[Stored data entries]
Lemma merge_spec L1 a da b db L2 SS1 sa sb SS2 n bs :
  ok (L1 ++ (a, da) :: (b, db) :: L2) ∅ -> good None (L1 ++ (a, da) :: (b, db) :: L2) (SS1 ++ sa :: sb :: SS2) -> length L1 = length SS1 ->
  container da = PACKED -> container db = PACKED -> Zlen sa + Zlen sb < 2 ^ 16 -> bytes (sa ++ sb) < MAX_BYTES -> 0 <= n < 2 ^ 64 ->
  exists keep L' bs', _quicklistListpackMerge a b (conc (L1 ++ (a, da) :: (b, db) :: L2) ∅ n bs) = Some (Some keep, conc L' ∅ n bs') /\
    ok L' ∅ /\ good None L' (SS1 ++ (sa ++ sb) :: SS2) /\ L'.*1 = L1.*1 ++ keep :: L2.*1 /\ (keep = a \/ keep = b).
Proof.
  intros Hok0 Hg0 Hl Hca Hcb Hcnt Hby Hn. unfold _quicklistListpackMerge. assert (HL : forall x y, L1 ++ (a, x) :: (b, y) :: L2 = (L1 ++ [(a, x)]) ++ (b, y) :: L2) by by intros; rewrite <- app_assoc.
  assert (HS : SS1 ++ sa :: sb :: SS2 = (SS1 ++ [sa]) ++ sb :: SS2) by by rewrite <- app_assoc. assert (Hl' : forall x, length (L1 ++ [(a, x)]) = length (SS1 ++ [sa])) by (intros; rewrite !length_app; cbn; lia).
  destruct (decompress_mid L1 a da ((b, db) :: L2) SS1 sa (sb :: SS2) ∅ n bs Hok0 Hg0 Hl) as (da' & Hra & Hga & Hea & Hca'). mstep Hra.
  pose proof (ok_mid _ a _ da' _ _ Hok0) as Hoka. rewrite HL, HS in Hga. rewrite HL in Hoka. rewrite HL.
  destruct (decompress_mid _ b db L2 _ sb SS2 ∅ n bs Hoka Hga (Hl' da')) as (db' & Hrb & Hg & Heb & Hcb'). mstep Hrb. pose proof (ok_mid _ b _ db' _ _ Hoka) as Hok.
  rewrite <- HL, <- HS in *. rewrite Hca in Hca'. rewrite Hcb in Hcb'. destruct (good_parts C HC _ _ _ _ _ _ _ _ Hg Hl) as (H1 & Hna & H2). apply Forall2_cons_1 in H2 as [Hnb H2].
  destruct (packed_elems da' sa Hna Hca' Hea) as (va & ea & la & _ & _ & Hba & Hla & ->). destruct (packed_elems db' sb Hnb Hcb' Heb) as (vb & eb & lb & _ & _ & Hbb & Hlb & ->).
  mstep (buffer_linked F C _ _ _ _ _ n bs la Hok Hba). rewrite HL in Hok |- *. mstep (buffer_linked F C _ _ _ _ _ n bs lb Hok Hbb). rewrite <- HL in Hok |- *.
  assert (Hne : a <> b). { intros ->. pose proof (ok_nodup _ _ Hok) as Hnd. apply nodup_mid in Hnd as (_ & Hnd & _). cbn in Hnd. set_solver. }
  rewrite bool_decide_false by done. rewrite <- fmap_app in Hby |- *. pose proof (pos_bytes (ea ++ eb)). rewrite !length_fmap in Hcnt.
  destruct (lpMerge_spec la ea lb eb Hla Hlb) as (lp & Hm & Hlp); [lia|]. rewrite Hm. dstep. pose proof (gd_tidy _ _ _ _ Hg) as Ht. pose proof (gd_busy _ _ _ _ Hg) as Hbz.
  destruct (node_count da' _ Hna) as [_ Hba']. rewrite length_fmap in Hba'. assert (Hlen : 0 < Zlen (ea ++ eb) < 2 ^ 16) by (rewrite length_app; lia).
  destruct (pos eb <=? pos ea); cbn [pointer].
  - mstep (update_linked F C L1 a da' ((b, db') :: L2) ∅ n bs (with_entry (Buf lp)) Hok). pose proof (ok_mid _ a _ (with_entry (Buf lp) da') _ _ Hok) as Hok1. rewrite HL in Hok1 |- *.
    mstep (update_linked F C _ b db' L2 ∅ n bs (with_entry Null) Hok1). pose proof (ok_mid _ b _ (with_entry Null db') _ _ Hok1) as Hok2. rewrite <- HL in Hok2 |- *. dstep.
    destruct (keep_steps L1 a (with_entry (Buf lp) da') ((b, with_entry Null db') :: L2) ∅ n bs lp (ea ++ eb)) as (lp' & Hlp' & Hok3 & Hks); [done|done|done|]. rewrite Hks.
    destruct (tidy_busy_mid L1 a da' (with_sz (pos (ea ++ eb) + 1) (with_count (u16 (Zlen (ea ++ eb))) (with_entry (Buf lp') (with_entry (Buf lp) da')))) ((b, db') :: L2)) as [Ht1 Hb1]; [done..|].
    rewrite HL in Ht1, Hb1. destruct (tidy_busy_mid _ b db' (with_entry Null db') L2 (conj Ht1 Hb1)) as [Ht2 Hb2]; [done..|]. rewrite <- HL in Ht2, Hb2.
    edestruct (merge_tail_first L1 a) as (L' & bs' & Hrun & Hok' & Hg' & Ha'); [exact Hok3|exact H1|by eapply kept_holds|exact H2|done|done|done|]. exists a, L', bs'. split; [done|]. split; [done|]. split; [done|]. split; [done|by left].
  - mstep (update_linked F C L1 a da' ((b, db') :: L2) ∅ n bs (with_entry Null) Hok). pose proof (ok_mid _ a _ (with_entry Null da') _ _ Hok) as Hok1. rewrite HL in Hok1 |- *.
    mstep (update_linked F C _ b db' L2 ∅ n bs (with_entry (Buf lp)) Hok1). pose proof (ok_mid _ b _ (with_entry (Buf lp) db') _ _ Hok1) as Hok2. dstep.
    destruct (keep_steps (L1 ++ [(a, with_entry Null da')]) b (with_entry (Buf lp) db') L2 ∅ n bs lp (ea ++ eb)) as (lp' & Hlp' & Hok3 & Hks); [done|done|done|]. rewrite Hks. rewrite <- HL in Hok3 |- *.
    destruct (tidy_busy_mid L1 a da' (with_entry Null da') ((b, db') :: L2)) as [Ht1 Hb1]; [done..|]. rewrite HL in Ht1, Hb1.
    destruct (tidy_busy_mid _ b db' (with_sz (pos (ea ++ eb) + 1) (with_count (u16 (Zlen (ea ++ eb))) (with_entry (Buf lp') (with_entry (Buf lp) db')))) L2 (conj Ht1 Hb1)) as [Ht2 Hb2]; [done..|].
    rewrite <- HL in Ht2, Hb2. edestruct (merge_tail_second L1 a) as (L' & bs' & Hrun & Hok' & Hg' & Ha'); [exact Hok3|exact H1|by eapply kept_holds|exact H2|done|done|done|].
    exists b, L', bs'. split; [done|]. split; [done|]. split; [done|]. split; [done|by right].
Qed.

Work task.
Print exactly the lines from the beginning of the entries through the line with "rewrite <- HL, <- HS". Output nothing more.

Answer to this exercise.
Lemma merge_spec L1 a da b db L2 SS1 sa sb SS2 n bs :
  ok (L1 ++ (a, da) :: (b, db) :: L2) ∅ -> good None (L1 ++ (a, da) :: (b, db) :: L2) (SS1 ++ sa :: sb :: SS2) -> length L1 = length SS1 ->
  container da = PACKED -> container db = PACKED -> Zlen sa + Zlen sb < 2 ^ 16 -> bytes (sa ++ sb) < MAX_BYTES -> 0 <= n < 2 ^ 64 ->
  exists keep L' bs', _quicklistListpackMerge a b (conc (L1 ++ (a, da) :: (b, db) :: L2) ∅ n bs) = Some (Some keep, conc L' ∅ n bs') /\
    ok L' ∅ /\ good None L' (SS1 ++ (sa ++ sb) :: SS2) /\ L'.*1 = L1.*1 ++ keep :: L2.*1 /\ (keep = a \/ keep = b).
Proof.
  intros Hok0 Hg0 Hl Hca Hcb Hcnt Hby Hn. unfold _quicklistListpackMerge. assert (HL : forall x y, L1 ++ (a, x) :: (b, y) :: L2 = (L1 ++ [(a, x)]) ++ (b, y) :: L2) by by intros; rewrite <- app_assoc.
  assert (HS : SS1 ++ sa :: sb :: SS2 = (SS1 ++ [sa]) ++ sb :: SS2) by by rewrite <- app_assoc. assert (Hl' : forall x, length (L1 ++ [(a, x)]) = length (SS1 ++ [sa])) by (intros; rewrite !length_app; cbn; lia).
  destruct (decompress_mid L1 a da ((b, db) :: L2) SS1 sa (sb :: SS2) ∅ n bs Hok0 Hg0 Hl) as (da' & Hra & Hga & Hea & Hca'). mstep Hra.
  pose proof (ok_mid _ a _ da' _ _ Hok0) as Hoka. rewrite HL, HS in Hga. rewrite HL in Hoka. rewrite HL.
  destruct (decompress_mid _ b db L2 _ sb SS2 ∅ n bs Hoka Hga (Hl' da')) as (db' & Hrb & Hg & Heb & Hcb'). mstep Hrb. pose proof (ok_mid _ b _ db' _ _ Hoka) as Hok.
  rewrite <- HL, <- HS in *. rewrite Hca in Hca'. rewrite Hcb in Hcb'. destruct (good_parts C HC _ _ _ _ _ _ _ _ Hg Hl) as (H1 & Hna & H2). apply Forall2_cons_1 in H2 as [Hnb H2].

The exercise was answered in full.